Some artists created a sparser watercolour for example Eric Ravilious in 1923 Wannock Dew Pond.

This demonstrates a painted painterly reaction against Impressionism. It demonstrates that Ravilious was looking back to the work of  John Sell Cotman

And Francis Towne

And being inspired by them bringing a much sparser feel to his watercolours.

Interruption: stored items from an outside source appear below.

(** C18.  Key agreement: two parties that share a generator and a modulus above
    one, and each raise the other's public key to their private key, obtain
    the same secret, of the length of the modulus. *)
Theorem dh_agreement (g p k1 k2 : list Z) (len : Z) :
  bytes g -> bytes p -> bytes k1 -> bytes k2 -> g <> [] -> zlen k1 = zlen p -> zlen k2 = zlen p ->
  1 < be p -> len <= 8 * zlen p ->
  exists c1 c2 secret, generateKey g p k1 = Ret c1 /\ generateKey g p k2 = Ret c2 /\
    deriveBits c1 (_publicKey c2) len = Ret secret /\ deriveBits c2 (_publicKey c1) len = Ret secret /\
    zlen secret = zlen p /\ be secret = be g ^ (be k1 * be k2) mod be p.
Proof.
  intros Hg Hp H1 H2 Hg0 L1 L2 Hp1 Hlen. zlens.
  assert (Hp0 : 0 < zlen p) by (destruct p; [cbn in Hp1; lia|rewrite zlen_cons in *; zlens; lia]).
  assert (N1 : k1 <> []) by (intros ->; rewrite zlen_nil in L1; lia).
  assert (N2 : k2 <> []) by (intros ->; rewrite zlen_nil in L2; lia).
  pose proof (be_range g Hg). pose proof (be_range k1 H1). pose proof (be_range k2 H2). pose proof (be_range p Hp).
  eexists _, _, _. rewrite !generateKey_run by assumption. split; [reflexivity|]. split; [reflexivity|].
  assert (Hne : forall n, be_bytes (List.length p) n <> []) by (intros n; destruct p; [cbn in Hp1; lia|easy]).
  assert (Hsm : forall a k, be (be_bytes (List.length p) (a ^ k mod be p)) = a ^ k mod be p).
  { intros a k. apply be_bytes_small. pose proof (Z.mod_pos_bound (a ^ k) (be p) ltac:(lia)). unfold zlen in *. lia. }
  assert (Hd : (len + 7) / 8 <= zlen p) by euclid.
  rewrite !deriveBits_run; cbn [_publicKey _pBigInt _keyBytes _privateKeyBigInt]; auto using be_bytes_bytes; try lia.
  rewrite (Hsm (be g) (be k1)), (Hsm (be g) (be k2)).
  rewrite (Z.mod_pow_l (be g ^ be k1) (be k2)), (Z.mod_pow_l (be g ^ be k2) (be k1)), <- !Z.pow_mul_r by lia.
  split; [reflexivity|].
  rewrite (Z.mul_comm (be k1) (be k2)). split; [reflexivity|].
  rewrite zlen_be_bytes, Z2Nat.id by lia. split; [reflexivity|].
  replace (Z.to_nat (zlen p)) with (List.length p) by (unfold zlen; lia). apply Hsm.
Qed.

Lemma dh_agreement_witness : exists c1 c2 secret,
  generateKey [5] [97] [13] = Ret c1 /\ generateKey [5] [97] [29] = Ret c2 /\
  deriveBits c1 (_publicKey c2) 8 = Ret secret /\ deriveBits c2 (_publicKey c1) 8 = Ret secret.
Proof.
  destruct (dh_agreement [5] [97] [13] [29] 8) as (c1 & c2 & s & H1 & H2 & H3 & H4 & _);
    try (repeat constructor; unfold is_byte; lia); try easy.
  exists c1, c2, s. auto.
Defined.

End Bigint.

It was a fascinating talk to attend and made me think much more deeply about what is a landscape and how is it portrayed:

  • It can be a simple representation
  • It can be idealised, what you want it to look like rather than what it really is
  • it can just be suggested

And what is more important – a recognisable feature or just the colours as in Whistler’s paintings above?

OCA Study Visit – Deutsche Borse Prize

I joined the other OCA students at the Photographers gallery for this visit to see the works of the 4 shortlisted artists for the 2017 Prize. What was particularly interesting about this study visit was the opportunity for each student to put forward their work for the views of others. I learned a lot from seeing the work brought along and then giving my views on it and hearing what other students had to say. As I had only started the landscape course 5 days earlier, I didn’t have any images to take with me to submit for comment, but I did outline my thoughts for the ‘Transitions’ project and received encouraging feedback for it.

The four artists shortlisted for the 2017 Prize were Sophie Calle, Dana Lixenberg, Awoiska van der Molen, and Taiyo Onorato and Nico Krebs.

For this post I will concentrate on the work of Awoiska van der Molen as her work was concerned with landscape. According to the gallery leaflet van der Molen “explores ideas of place allowing them to impress upon her specific emotional and physical qualities”. She spends extended periods in isolation in remote locations, allowing the landscape to impress upon her rather than imposing any pre-determined views on the landscape.

The results were some stunning black and white, silver gelatin prints. The images seem to draw you in, embrace you with the landscape as you view them, you could almost be on a ‘viewing platform’ as you look at them. Except that you aren’t, you can’t be as they are images of solitude mainly with (apart from one exception) no signs of human presence or intervention.

Displayed as large scale prints in the gallery, they are very powerful representations of the surrounding environment whether of forest or rock faces, allowing the force of the environment to impose itself on the viewer.